(** * Waking a cold environment (api/activator.go) *)

(** api/proto/zattera/cluster/v1/routes.proto *)
Module ActivateRequest.
Record t := mk { EnvironmentId : string; NodeId : string }.
End ActivateRequest.

Module Activator.
Section activator.
Context {RO : RangeOrder} {TL : TimestampLib} {E : Env}.

(** The number of replicas a wake asks for. *)
Definition target (env : option Environment.t) : Z :=
  let m := env ⇝ Environment.Service ⇝ ServiceSpec.Replicas ⇝ ReplicaRange.Min in if (m <? 1)%Z then 1 else m.

(** A recent wake is still being converged. *)
Definition debounced (lastWake : gmap string Z) (envID : string) (now : Z) : bool :=
  match lastWake !! envID with Some t => (now - t <? activationDebounce)%Z | None => false end.

(** Activate returns whether the wake is accepted, and the map of the wakes. *)
Definition Activate (lastWake : gmap string Z) (req : ActivateRequest.t) : Handler (bool * gmap string Z) :=
  let envID := ActivateRequest.EnvironmentId req in
  st ← read;
  match Store.Environment envID st with
  | None => fail NotFound
  | Some env =>
    if negb (env ⇝ Environment.Service ⇝ ServiceSpec.ScaleToZero) then mret (false, lastWake)
    else if (target env <=? env ⇝ Environment.EffectiveReplicas)%Z then mret (true, lastWake)
    else
      now ← match lastWake !! envID with Some _ => Now | None => mret 0%Z end;
      if debounced lastWake envID now then mret (true, lastWake)
      else
        now ← Now;
        cur ← rescaled env (target env) now;
        propose "system:activator" (put_environment cur);;
        now ← Now;
        mret (true, <[envID := now]> lastWake)
  end.

End activator.
End Activator.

· · ·

[TASK GOAL] If a line in the records contains "None", report it.

[RESULT OF THIS TASK]
  match lastWake !! envID with Some t => (now - t <? activationDebounce)%Z | None => false end.
  | None => fail NotFound
      now ← match lastWake !! envID with Some _ => Now | None => mret 0%Z end;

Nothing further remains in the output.